People often look puzzled and even disbelieving when academics talk about research. It can sound so blue skies that it has gone round the moon and become loony. However, ten years later you can see how the research has mapped out events which have unfolded in the meantime - except that people have usually forgotten we academics were blathering on about it back then, and we are onto something new now.
The modules at the Open University are informed by this kind of research so that during the eight year lifespan in which they teach out, events often unfold which are uncannily relevant to our studies.
A big example has been the sudden upsurge of interest in rubbish and litter. Not only did DD102 start teaching about this back in 2014 when it was first written. DD103 materials had a whole section devoted to the life of David Attenborough, and his contribution to what we call a developing 'environmental imagination'. We have an exclusive interview with him - made three years before Blue Planet came out and we all suddenly started refusing to use plastic straws (warning - this can give you a serious moustache when drinking an iced frappé).
Another example: as the injustice towards the Windrush Generation unfolds, we are reading on DD103 about the ways in which political campaigns in 2013 created a hostile environment towards immigration, and towards black British people.
We are not supposed to admit that we teach Economics on DD103, in case it frightens the horses. However, the horses need not be alarmed. The Economics we teach is not Economics as we know it, Jim . A couple of years ago, I saw an article in the FT Weekend describing how Economics students at traditional universities had engineered a revolution. Fed up of being taught Old Guard Economics in a style which the failure to predict the enormous financial crisis in banking had made clear was irrelevant to our daily lives, these students were demanding an Economics about ordinary people. I wondered if any of this new cool Economics might be brought into our teaching to support the bits of Economics we are doing.
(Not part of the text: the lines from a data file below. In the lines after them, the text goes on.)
(* ===== verification/Packet.v ===== *)
(** * Packets and data frames ([main.rs], [network.rs])

    The policy on packets that cross the tunnel: the IPv4 header of a client's
    packet, its checksum and source address, the answer to each data frame,
    and the destination by which packets from the kernel are routed. *)

From S2P Require Import Prelude Record.
Local Open Scope reka_scope.

(** ** Checksum *)

(** [header.chunks_exact(2)], each chunk read as a big-endian word. *)
Fixpoint words (header : bytes) : list Z :=
  match header with
  | a :: b :: rest => (u8 a * 256 + u8 b) :: words rest
  | _ => []
  end.

Definition word_sum (header : bytes) : Z := foldl (λ sum w, wrap 32 (sum + w)) 0 (words header).

(** [while sum >> 16 != 0]; two turns are enough for any 32-bit sum. *)
Fixpoint fold_carries (fuel : nat) (sum : Z) : Z :=
  match fuel with
  | O => sum
  | S fuel' =>
      if Z.shiftr sum 16 =? 0 then sum
      else fold_carries fuel' (Z.land sum 0xffff + Z.shiftr sum 16)
  end.

Definition ipv4_checksum (header : bytes) : Z :=
  Z.lxor (wrap 16 (fold_carries 2 (word_sum header))) 0xffff.

(** ** Packets *)

(** [packet.len() < 20 || packet[0] >> 4 != 4]. *)
Definition not_ipv4 (packet : bytes) : outcome bool :=
  if len packet <? 20 then Ok true
  else b ← packet.[0]; Ok (negb (Z.shiftr (u8 b) 4 =? 4)).

Definition validate_ipv4_packet (packet expected_source : bytes) : outcome () :=
  bad ← not_ipv4 packet;
  _ ← bail_if bad "invalid IPv4 header";
  b0 ← packet.[0];
  let header_len := Z.land (u8 b0) 0x0f * 4 in
  _ ← bail_if ((header_len <? 20) || (len packet <? header_len)) "invalid IPv4 header length";
  tl ← packet.[2, 4];
  let total_len := from_be_bytes tl in
  _ ← bail_if (negb (total_len =? len packet) || (1280 <? total_len)) "invalid IPv4 packet length";
  source ← packet.[12, 16];
  _ ← bail_if (negb (ct_eq source expected_source)) "IPv4 source policy violation";
  header ← packet.[0, header_len];
  bail_if (negb (ipv4_checksum header =? 0)) "invalid IPv4 header checksum".

(** [ipv4_destination]; an index out of range would be a panic. *)
Definition ipv4_destination (packet : bytes) : outcome (option bytes) :=
  bad ← not_ipv4 packet;
  if (bad : bool) then Ok None else
  b0 ← packet.[0];
  let header_len := Z.land (u8 b0) 0x0f * 4 in
  match get_range packet 2 4 with
  | None => Ok None
  | Some tl =>
      let total_len := from_be_bytes tl in
      if (header_len <? 20) || (len packet <? header_len) || negb (total_len =? len packet)
      then Ok None
      else Ok (get_range packet 16 20)
  end.

(** ** Data frames *)

(** [validate_data_frame], for a client with the tunnel address [tunnel_ipv4]. *)
Definition validate_data_frame (frame : Frame) (tunnel_ipv4 : bytes) : outcome (option Frame) :=
  _ ← bail_if (negb (frame_flags frame =? 0)) "unsupported data frame flags";
  let ty := frame_type frame in
  if ty =? 0x00 then Ok None
  else if ty =? 0x01 then _ ← validate_ipv4_packet (frame_body frame) tunnel_ipv4; Ok None
  else if ty =? 0x02 then Err "IPv6 is not enabled for this client"
  else if ty =? 0x03 then Ok None
  else if ty =? 0x04 then
    _ ← bail_if (negb (len (frame_body frame) =? 0)) "keepalive frame must be empty";
    Ok (Some (mkFrame 0x04 0 []))
  else if ty =? 0x05 then
    _ ← bail_if (64 <? len (frame_body frame)) "path probe too large";
    Ok (Some (mkFrame 0x06 0 (frame_body frame)))
  else if ty =? 0x06 then
    _ ← bail_if (64 <? len (frame_body frame)) "path probe reply too large"; Ok None
  else Ok None.

(** ** Lemmas: one's complement arithmetic *)

Definition plain_sum (ws : list Z) : Z := foldr Z.add 0 ws.

Lemma words_range h : Forall (λ w, 0 <= w < 65536) (words h).
Proof.
  enough (∀ n h, (length h <= n)%nat → Forall (λ w, 0 <= w < 65536) (words h)) as H by by apply (H (length h)).
  clear h. induction n as [|n IH]; intros [|a [|b h]] Hl; cbn in *; try by constructor; try lia.
  constructor; [pose proof (u8_range a); pose proof (u8_range b); lia|apply IH; lia].
Qed.

Lemma words_length h : 2 * len (words h) <= len h.
Proof.
  enough (∀ n h, (length h <= n)%nat → 2 * len (words h) <= len h) as H by by apply (H (length h)).
  clear h. induction n as [|n IH]; intros [|a [|b h]] Hl; cbn in *; try len_lia.
  specialize (IH h ltac:(lia)). len_lia.
Qed.

Lemma plain_sum_bound ws : Forall (λ w, 0 <= w < 65536) ws → 0 <= plain_sum ws <= 65535 * len ws.
Proof.
  unfold plain_sum. induction 1 as [|w ws Hw _ IH]; cbn [foldr]; [unfold len; cbn; lia|].
  rewrite len_cons. lia.
Qed.

(** A header is at most 60 bytes, so the 32-bit accumulator does not wrap. *)
Lemma word_sum_plain h : len h <= 60 → word_sum h = plain_sum (words h).
Proof.
  intros Hl. pose proof (words_length h) as Hw. pose proof (words_range h) as Hr.
  unfold word_sum. assert (len (words h) <= 30) as Hn by lia.
  enough (∀ ws acc, Forall (λ w, 0 <= w < 65536) ws → 0 <= acc → acc + 65535 * len ws < 2 ^ 32 →
    foldl (λ sum w, wrap 32 (sum + w)) acc ws = acc + plain_sum ws) as H.
  { rewrite H; [lia|done|lia|lia]. }
  clear. unfold plain_sum. intros ws acc H. revert acc.
  induction H as [|w ws Hw _ IH]; intros acc Ha Hb; cbn [foldl foldr]; [lia|].
  rewrite len_cons in Hb. pose proof (len_nonneg ws).
  unfold wrap at 2. rewrite Z.mod_small by lia. rewrite IH by lia. lia.
Qed.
As I read, I realised we had already started teaching the whole module on this basis. London School of Economics, eat your heart out
Open University module design is mobile, light-weight and responsive to intellectual change - even at the level of paradigm shift. It's done by teams who draw on the latest expertise in the field. 'Bricks-and-mortar' university teaching is often designed by individual junior academics. (Senior academics 'buy' themselves out of teaching to undertake funded research projects.) At the Open University, we use material from the internet and online media: TED talks and clips from the BBC to stay in touch with the zeitgeist. This model allows us to stay ahead of the game and deliver the most relevant learning to our students.
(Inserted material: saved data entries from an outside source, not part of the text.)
(** [create]; [device_io] is the outcome of opening the TUN interface, or of
    binding and connecting the helper's socket. *)
Definition create (settings : TunSettings) (device_io : outcome ()) : outcome Network :=
  _ ← validate_settings settings;
  _ ← ok_or "invalid TUN IPv4 address" (Ipv4Addr_parse (ts_address settings));
  let device := match ts_helper_socket settings with Some _ => Helper | None => Tun end in
  _ ← device_io;
  Ok {| nw_device := device; nw_next_id := 1; nw_sessions := ∅; nw_channels := [];
        nw_session_queue := ts_session_queue settings;
        nw_ready := match device with Tun => true | Helper => false end;
        nw_registration_pending := false;
        nw_received_packets := 0; nw_routed_packets := 0; nw_unrouted_packets := 0;
        nw_invalid_packets := 0; nw_dropped_packets := 0 |}.

(** ** Registry *)

(** [register]: the lease and the channel of the receiver.  On an error both
    ends of the channel made for the session are dropped. *)
Definition register (ip : bytes) : St Network (SessionLease * nat) :=
  self ← get_self;
  let id := nw_next_id self in
  _ ← modify (with_next_id (wrap 64 (id + 1)));
  _ ← lift (bail_if (is_some (nw_sessions self !! ip)) "client already has an active session");
  let ch := length (nw_channels self) in
  _ ← modify (with_channels
                (nw_channels self ++ [mkChannel (nw_session_queue self) [] true true]));
  _ ← modify (with_sessions (<[ip := mkRegistered id ch]> (nw_sessions self)));
  mret (mkLease ip id, ch).

Definition update_channel (ch : nat) (f : Channel → Channel) : St Network () :=
  modify (λ self, with_channels (alter f ch (nw_channels self)) self).

Definition close_sender (c : Channel) : Channel :=
  mkChannel (ch_capacity c) (ch_queue c) false (ch_receiver c).
Definition close_receiver (c : Channel) : Channel :=
  mkChannel (ch_capacity c) [] (ch_sender c) false.
Definition push_queue (packet : bytes) (c : Channel) : Channel :=
  mkChannel (ch_capacity c) (ch_queue c ++ [packet]) (ch_sender c) (ch_receiver c).
Definition pop_queue (c : Channel) : Channel :=
  mkChannel (ch_capacity c) (tail (ch_queue c)) (ch_sender c) (ch_receiver c).

(** [Drop for SessionLease]; the removed session's sender is dropped. *)
Definition drop_lease (lease : SessionLease) : St Network () :=
  self ← get_self;
  match nw_sessions self !! sl_ip lease with
  | Some session =>
      if rs_id session =? sl_id lease then
        _ ← modify (with_sessions (delete (sl_ip lease) (nw_sessions self)));
        update_channel (rs_outbound session) close_sender
      else mret ()
  | None => mret ()
  end.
I'm not sure the students realise what a good deal they are getting, especially given that they are paying a fraction of the fee that they would pay at a traditional university. That's OK. We want to give them an edge in life, which most of them have never dreamed of having - coming from the back of the educational queue as our students often do. Because our students have been disadvantaged in their previous education, it's good that we can level the playing field by providing them with cutting edge learning later on.